Segment Start: RECORDS PROVIDED
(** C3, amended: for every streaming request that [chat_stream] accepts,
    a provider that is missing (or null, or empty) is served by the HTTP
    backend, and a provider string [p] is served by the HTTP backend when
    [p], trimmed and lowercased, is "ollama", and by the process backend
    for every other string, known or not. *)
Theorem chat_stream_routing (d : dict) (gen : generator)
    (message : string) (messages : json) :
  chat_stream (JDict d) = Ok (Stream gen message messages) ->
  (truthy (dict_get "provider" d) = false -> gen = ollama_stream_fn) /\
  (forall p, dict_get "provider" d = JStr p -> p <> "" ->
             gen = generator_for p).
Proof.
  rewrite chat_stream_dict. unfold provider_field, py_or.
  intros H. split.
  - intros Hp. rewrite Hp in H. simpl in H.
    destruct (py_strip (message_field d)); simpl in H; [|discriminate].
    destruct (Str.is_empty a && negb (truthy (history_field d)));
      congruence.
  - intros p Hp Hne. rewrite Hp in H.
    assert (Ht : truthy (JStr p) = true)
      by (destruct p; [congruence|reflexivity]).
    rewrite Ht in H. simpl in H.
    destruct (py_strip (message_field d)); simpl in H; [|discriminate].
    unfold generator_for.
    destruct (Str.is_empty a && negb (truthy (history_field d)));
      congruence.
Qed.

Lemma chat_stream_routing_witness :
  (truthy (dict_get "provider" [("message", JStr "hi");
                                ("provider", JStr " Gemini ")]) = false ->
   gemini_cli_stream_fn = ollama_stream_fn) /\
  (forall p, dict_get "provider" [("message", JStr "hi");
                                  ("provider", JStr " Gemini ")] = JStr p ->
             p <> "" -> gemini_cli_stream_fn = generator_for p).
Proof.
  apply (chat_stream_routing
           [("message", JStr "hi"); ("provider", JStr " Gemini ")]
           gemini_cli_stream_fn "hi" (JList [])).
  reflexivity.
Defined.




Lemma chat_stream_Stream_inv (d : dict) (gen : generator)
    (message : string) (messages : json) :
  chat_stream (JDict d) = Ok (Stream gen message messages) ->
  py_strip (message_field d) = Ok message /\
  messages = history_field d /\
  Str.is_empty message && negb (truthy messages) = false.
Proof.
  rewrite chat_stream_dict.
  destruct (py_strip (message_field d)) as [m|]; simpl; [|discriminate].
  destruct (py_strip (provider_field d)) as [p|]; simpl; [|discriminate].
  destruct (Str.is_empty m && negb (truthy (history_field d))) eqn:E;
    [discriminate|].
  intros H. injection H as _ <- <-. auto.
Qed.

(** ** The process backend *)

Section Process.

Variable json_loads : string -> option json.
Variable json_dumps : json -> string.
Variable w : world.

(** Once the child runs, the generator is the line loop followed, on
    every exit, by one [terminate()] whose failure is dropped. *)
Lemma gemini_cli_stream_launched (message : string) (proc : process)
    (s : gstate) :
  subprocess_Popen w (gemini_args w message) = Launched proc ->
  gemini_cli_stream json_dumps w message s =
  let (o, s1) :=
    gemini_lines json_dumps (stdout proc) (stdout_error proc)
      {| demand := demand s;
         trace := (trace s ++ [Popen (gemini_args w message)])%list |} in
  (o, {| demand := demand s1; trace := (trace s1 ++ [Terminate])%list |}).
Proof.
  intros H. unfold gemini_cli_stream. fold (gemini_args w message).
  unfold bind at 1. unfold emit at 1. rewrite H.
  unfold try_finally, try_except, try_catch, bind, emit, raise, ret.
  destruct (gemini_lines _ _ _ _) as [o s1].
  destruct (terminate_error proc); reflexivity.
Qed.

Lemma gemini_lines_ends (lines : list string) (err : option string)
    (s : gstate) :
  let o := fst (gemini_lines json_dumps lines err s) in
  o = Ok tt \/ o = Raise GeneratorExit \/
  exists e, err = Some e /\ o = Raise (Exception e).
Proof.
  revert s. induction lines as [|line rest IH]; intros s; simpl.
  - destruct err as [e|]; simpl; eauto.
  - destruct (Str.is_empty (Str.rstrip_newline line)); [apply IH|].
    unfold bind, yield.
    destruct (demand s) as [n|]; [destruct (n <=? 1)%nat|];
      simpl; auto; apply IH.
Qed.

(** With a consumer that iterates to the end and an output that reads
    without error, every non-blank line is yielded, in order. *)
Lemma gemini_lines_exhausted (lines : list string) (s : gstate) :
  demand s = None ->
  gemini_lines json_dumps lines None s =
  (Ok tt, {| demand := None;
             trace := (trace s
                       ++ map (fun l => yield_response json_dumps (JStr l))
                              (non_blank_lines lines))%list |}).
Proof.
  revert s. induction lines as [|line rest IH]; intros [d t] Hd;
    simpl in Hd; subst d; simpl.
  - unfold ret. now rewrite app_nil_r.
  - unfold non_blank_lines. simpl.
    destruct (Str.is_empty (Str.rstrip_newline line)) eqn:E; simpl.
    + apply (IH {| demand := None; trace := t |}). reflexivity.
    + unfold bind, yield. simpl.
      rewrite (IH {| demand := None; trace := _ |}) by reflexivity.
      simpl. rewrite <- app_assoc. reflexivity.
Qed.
Segment End: RECORDS PROVIDED
WHAT YOU HAVE TO DO. Give the records above again in full, keeping every character unchanged.

RESULT OF THE TASK.
(** C3, amended: for every streaming request that [chat_stream] accepts,
    a provider that is missing (or null, or empty) is served by the HTTP
    backend, and a provider string [p] is served by the HTTP backend when
    [p], trimmed and lowercased, is "ollama", and by the process backend
    for every other string, known or not. *)
Theorem chat_stream_routing (d : dict) (gen : generator)
    (message : string) (messages : json) :
  chat_stream (JDict d) = Ok (Stream gen message messages) ->
  (truthy (dict_get "provider" d) = false -> gen = ollama_stream_fn) /\
  (forall p, dict_get "provider" d = JStr p -> p <> "" ->
             gen = generator_for p).
Proof.
  rewrite chat_stream_dict. unfold provider_field, py_or.
  intros H. split.
  - intros Hp. rewrite Hp in H. simpl in H.
    destruct (py_strip (message_field d)); simpl in H; [|discriminate].
    destruct (Str.is_empty a && negb (truthy (history_field d)));
      congruence.
  - intros p Hp Hne. rewrite Hp in H.
    assert (Ht : truthy (JStr p) = true)
      by (destruct p; [congruence|reflexivity]).
    rewrite Ht in H. simpl in H.
    destruct (py_strip (message_field d)); simpl in H; [|discriminate].
    unfold generator_for.
    destruct (Str.is_empty a && negb (truthy (history_field d)));
      congruence.
Qed.

Lemma chat_stream_routing_witness :
  (truthy (dict_get "provider" [("message", JStr "hi");
                                ("provider", JStr " Gemini ")]) = false ->
   gemini_cli_stream_fn = ollama_stream_fn) /\
  (forall p, dict_get "provider" [("message", JStr "hi");
                                  ("provider", JStr " Gemini ")] = JStr p ->
             p <> "" -> gemini_cli_stream_fn = generator_for p).
Proof.
  apply (chat_stream_routing
           [("message", JStr "hi"); ("provider", JStr " Gemini ")]
           gemini_cli_stream_fn "hi" (JList [])).
  reflexivity.
Defined.




Lemma chat_stream_Stream_inv (d : dict) (gen : generator)
    (message : string) (messages : json) :
  chat_stream (JDict d) = Ok (Stream gen message messages) ->
  py_strip (message_field d) = Ok message /\
  messages = history_field d /\
  Str.is_empty message && negb (truthy messages) = false.
Proof.
  rewrite chat_stream_dict.
  destruct (py_strip (message_field d)) as [m|]; simpl; [|discriminate].
  destruct (py_strip (provider_field d)) as [p|]; simpl; [|discriminate].
  destruct (Str.is_empty m && negb (truthy (history_field d))) eqn:E;
    [discriminate|].
  intros H. injection H as _ <- <-. auto.
Qed.

(** ** The process backend *)

Section Process.

Variable json_loads : string -> option json.
Variable json_dumps : json -> string.
Variable w : world.

(** Once the child runs, the generator is the line loop followed, on
    every exit, by one [terminate()] whose failure is dropped. *)
Lemma gemini_cli_stream_launched (message : string) (proc : process)
    (s : gstate) :
  subprocess_Popen w (gemini_args w message) = Launched proc ->
  gemini_cli_stream json_dumps w message s =
  let (o, s1) :=
    gemini_lines json_dumps (stdout proc) (stdout_error proc)
      {| demand := demand s;
         trace := (trace s ++ [Popen (gemini_args w message)])%list |} in
  (o, {| demand := demand s1; trace := (trace s1 ++ [Terminate])%list |}).
Proof.
  intros H. unfold gemini_cli_stream. fold (gemini_args w message).
  unfold bind at 1. unfold emit at 1. rewrite H.
  unfold try_finally, try_except, try_catch, bind, emit, raise, ret.
  destruct (gemini_lines _ _ _ _) as [o s1].
  destruct (terminate_error proc); reflexivity.
Qed.

Lemma gemini_lines_ends (lines : list string) (err : option string)
    (s : gstate) :
  let o := fst (gemini_lines json_dumps lines err s) in
  o = Ok tt \/ o = Raise GeneratorExit \/
  exists e, err = Some e /\ o = Raise (Exception e).
Proof.
  revert s. induction lines as [|line rest IH]; intros s; simpl.
  - destruct err as [e|]; simpl; eauto.
  - destruct (Str.is_empty (Str.rstrip_newline line)); [apply IH|].
    unfold bind, yield.
    destruct (demand s) as [n|]; [destruct (n <=? 1)%nat|];
      simpl; auto; apply IH.
Qed.

(** With a consumer that iterates to the end and an output that reads
    without error, every non-blank line is yielded, in order. *)
Lemma gemini_lines_exhausted (lines : list string) (s : gstate) :
  demand s = None ->
  gemini_lines json_dumps lines None s =
  (Ok tt, {| demand := None;
             trace := (trace s
                       ++ map (fun l => yield_response json_dumps (JStr l))
                              (non_blank_lines lines))%list |}).
Proof.
  revert s. induction lines as [|line rest IH]; intros [d t] Hd;
    simpl in Hd; subst d; simpl.
  - unfold ret. now rewrite app_nil_r.
  - unfold non_blank_lines. simpl.
    destruct (Str.is_empty (Str.rstrip_newline line)) eqn:E; simpl.
    + apply (IH {| demand := None; trace := t |}). reflexivity.
    + unfold bind, yield. simpl.
      rewrite (IH {| demand := None; trace := _ |}) by reflexivity.
      simpl. rewrite <- app_assoc. reflexivity.
Qed.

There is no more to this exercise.